In chronic obstructive pulmonary disease (COPD), daily physical activity is reported to be adversely associated with the magnitude of exercise-induced dynamic hyperinflation and peripheral muscle weakness. There is limited evidence whether central hemodynamic, oxygen transport, and peripheral muscle oxygenation capacities also contribute to reduced daily physical activity. Nineteen patients with COPD (FEV1, 48 ± 14% predicted) underwent a treadmill walking test at a speed corresponding to the individual patient's mean walking intensity, captured by a triaxial accelerometer during a preceding 7-day period. During the indoor treadmill test, the individual patient mean walking intensity (range, 1.5 to 2.3 m/s2) was significantly correlated with changes from baseline in cardiac output recorded by impedance cardiography (range, 1.2 to 4.2 L/min; r = 0.73), systemic vascular conductance (range, 7.9 to 33.7 ml·min(-1)·mmHg(-1); r = 0.77), systemic oxygen delivery estimated from cardiac output and arterial pulse-oxymetry saturation (range, 0.15 to 0.99 L/min; r = 0.70), arterio-venous oxygen content difference calculated from oxygen uptake and cardiac output (range, 3.7 to 11.8 mlO2/100 ml; r = -0.73), and quadriceps muscle fractional oxygen saturation assessed by near-infrared spectrometry (range, -6 to 23%; r = 0.77).

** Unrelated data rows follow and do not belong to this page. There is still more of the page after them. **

(** * Activity collector: cache, fetch orchestrator and activity distributor

    A shallow embedding of the aggregation core of the activity collector
    (the TypeScript sources [utils/cache.ts], the server's fetch helpers and
    the [ActivityDistributor] class) together with the properties its
    specification states about it.

    Conventions of the embedding:
    - a JavaScript array that is mutated in place is a [list] threaded
      through the function; [activities[i].xs.push(..)] is an [alter] at
      index [i];
    - a JavaScript object used as a dictionary is a [gmap string _];
    - a [Date] is its time value, an integer number of milliseconds since
      the epoch;
    - array lengths and loop indices are [nat], timestamps are [Z];
    - the elements of an array of days are distinct objects, as the
      orchestrator builds them: an update of one day is not seen through
      another position of the array;
    - a string is the sequence of the bytes of its UTF-8 encoding; a
      UTF-16 unit that is half of no pair (which only cutting a string
      can produce) is written as the three bytes of its code point;
    - writing the cache file always succeeds, and the writes take effect
      in the order they are started. *)

From Stdlib Require Import ZArith String Ascii List Lia Sorted.
From stdpp Require Import base option list strings gmap fin_maps.

Open Scope string_scope.
Open Scope nat_scope.
Open Scope list_scope.

(** ** Data model *)

(** The payload shapes that [types/index.ts] declares. An element of
    [GitLabActivity.commits]. *)
Record Commit := mkCommit {
  message : string;
  project : string;
  branch : string }.

(** An element of [GitLabActivity.mergeRequests]: a merge request or a
    pull request. [id] is optional. *)
Record MergeRequest := mkMergeRequest {
  mr_action : string;
  mr_title : string;
  mr_project : string;
  mr_id : option Z }.

(** An element of [GitLabActivity.issues]. [id] and [details] are
    optional. *)
Record Issue := mkIssue {
  issue_action : string;
  issue_title : string;
  issue_project : string;
  issue_id : option Z;
  issue_details : option string }.

(** [CalendarEvent]; [start] and [end] are time values, [attendees] is
    optional. *)
Record CalendarEvent := mkCalendarEvent {
  ev_title : string;
  ev_start : Z;
  ev_end : Z;
  attendees : option nat }.

(** [GitLabActivity]: the payload of one code provider for one day. *)
Record GitLabActivity := mkGitLabActivity {
  ga_date : Z;
  commits : list Commit;
  mergeRequests : list MergeRequest;
  issues : list Issue }.

(** [DayActivity]: the record of one day. *)
Record DayActivity := mkDayActivity {
  date : Z;
  meetings : list CalendarEvent;
  gitlabActivity : GitLabActivity;
  description : string }.

(** In-place updates of the nested arrays of a day. *)
Definition with_commits (f : list Commit → list Commit) (day : DayActivity) : DayActivity :=
  let g := gitlabActivity day in
  mkDayActivity (date day) (meetings day)
    (mkGitLabActivity (ga_date g) (f (commits g)) (mergeRequests g) (issues g))
    (description day).

Definition with_mergeRequests (f : list MergeRequest → list MergeRequest)
    (day : DayActivity) : DayActivity :=
  let g := gitlabActivity day in
  mkDayActivity (date day) (meetings day)
    (mkGitLabActivity (ga_date g) (commits g) (f (mergeRequests g)) (issues g))
    (description day).

Definition with_issues (f : list Issue → list Issue) (day : DayActivity) : DayActivity :=
  let g := gitlabActivity day in
  mkDayActivity (date day) (meetings day)
    (mkGitLabActivity (ga_date g) (commits g) (mergeRequests g) (f (issues g)))
    (description day).

(** ** Decimal rendering of numbers in template strings *)

Definition digitChar (d : nat) : ascii := ascii_of_nat (48 + d).

Fixpoint natToString_go (fuel n : nat) (acc : string) : string :=
  match fuel with
  | O => acc
  | S fuel' =>
      let acc' := String (digitChar (n mod 10)) acc in
      if n / 10 =? 0 then acc' else natToString_go fuel' (n / 10) acc'
  end.

(** [`${n}`] for a non-negative integer [n]. *)
Definition natToString (n : nat) : string := natToString_go (S n) n "".

(** [xs.slice(from, to)] for [0 <= from <= to]. *)
Definition slice {A} (from to : nat) (xs : list A) : list A :=
  take (to - from) (drop from xs).

(** [parts.join(sep)]. *)
Fixpoint join (sep : string) (parts : list string) : string :=
  match parts with
  | [] => ""
  | [p] => p
  | p :: rest => p +:+ sep +:+ join sep rest
  end.

(** ** Dates and day keys

    The part of the JavaScript [Date] the sources use. A [Date] is its time
    value in milliseconds since the epoch (always a valid date here: the
    callers check the day format before they build one). The local time
    zone of the process is a fixed offset [tz], in minutes east of UTC. *)

Module DateModel.

Definition msPerDay : Z := 86400000.
Definition msPerMinute : Z := 60000.

(** Day number (days since the epoch) of a proleptic Gregorian date,
    [m] in 1..12. *)
Definition daysFromCivil (y m d : Z) : Z :=
  let y' := if (m <=? 2)%Z then (y - 1)%Z else y in
  let era := (y' / 400)%Z in
  let yoe := (y' - era * 400)%Z in
  let mp := if (m <=? 2)%Z then (m + 9)%Z else (m - 3)%Z in
  let doy := ((153 * mp + 2) / 5 + d - 1)%Z in
  let doe := (yoe * 365 + yoe / 4 - yoe / 100 + doy)%Z in
  (era * 146097 + doe - 719468)%Z.

(** Year, month (1..12) and day of the month of a day number. *)
Definition civilFromDays (z0 : Z) : Z * Z * Z :=
  let z := (z0 + 719468)%Z in
  let era := (z / 146097)%Z in
  let doe := (z - era * 146097)%Z in
  let yoe := ((doe - doe / 1460 + doe / 36524 - doe / 146096) / 365)%Z in
  let y := (yoe + era * 400)%Z in
  let doy := (doe - (365 * yoe + yoe / 4 - yoe / 100))%Z in
  let mp := ((5 * doy + 2) / 153)%Z in
  let d := (doy - (153 * mp + 2) / 5 + 1)%Z in
  let m := if (mp <? 10)%Z then (mp + 3)%Z else (mp - 9)%Z in
  (if (m <=? 2)%Z then (y + 1)%Z else y, m, d).

(** ECMAScript [MakeDay(year, month, date)]: [month] is 0-based and may
    lie outside 0..11, [date] may lie outside the month. *)
Definition MakeDay (year month dt : Z) : Z :=
  let ym := (year + month / 12)%Z in
  let mn := (month mod 12)%Z in
  (daysFromCivil ym (mn + 1) 1 + dt - 1)%Z.

(** [new Date(year, monthIndex, day)]: local midnight of that day; years
    0..99 stand for 1900..1999. *)
Definition newDate (tz : Z) (year monthIndex day : Z) : Z :=
  let yr := if ((0 <=? year) && (year <=? 99))%Z then (1900 + year)%Z else year in
  (MakeDay yr monthIndex day * msPerDay - tz * msPerMinute)%Z.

In addition, mean walking intensity significantly correlated with the quadriceps muscle force adjusted for body weight (range, 0.28 to 0.60; r = 0.74) and the ratio of minute ventilation over maximal voluntary ventilation (range, 38 to 89%, r = -0.58). In COPD, in addition to ventilatory limitations and peripheral muscle weakness, intensity of daily physical activity is associated with both central hemodynamic and peripheral muscle oxygenation capacities regulating the adequacy of matching peripheral muscle oxygen availability by systemic oxygen transport.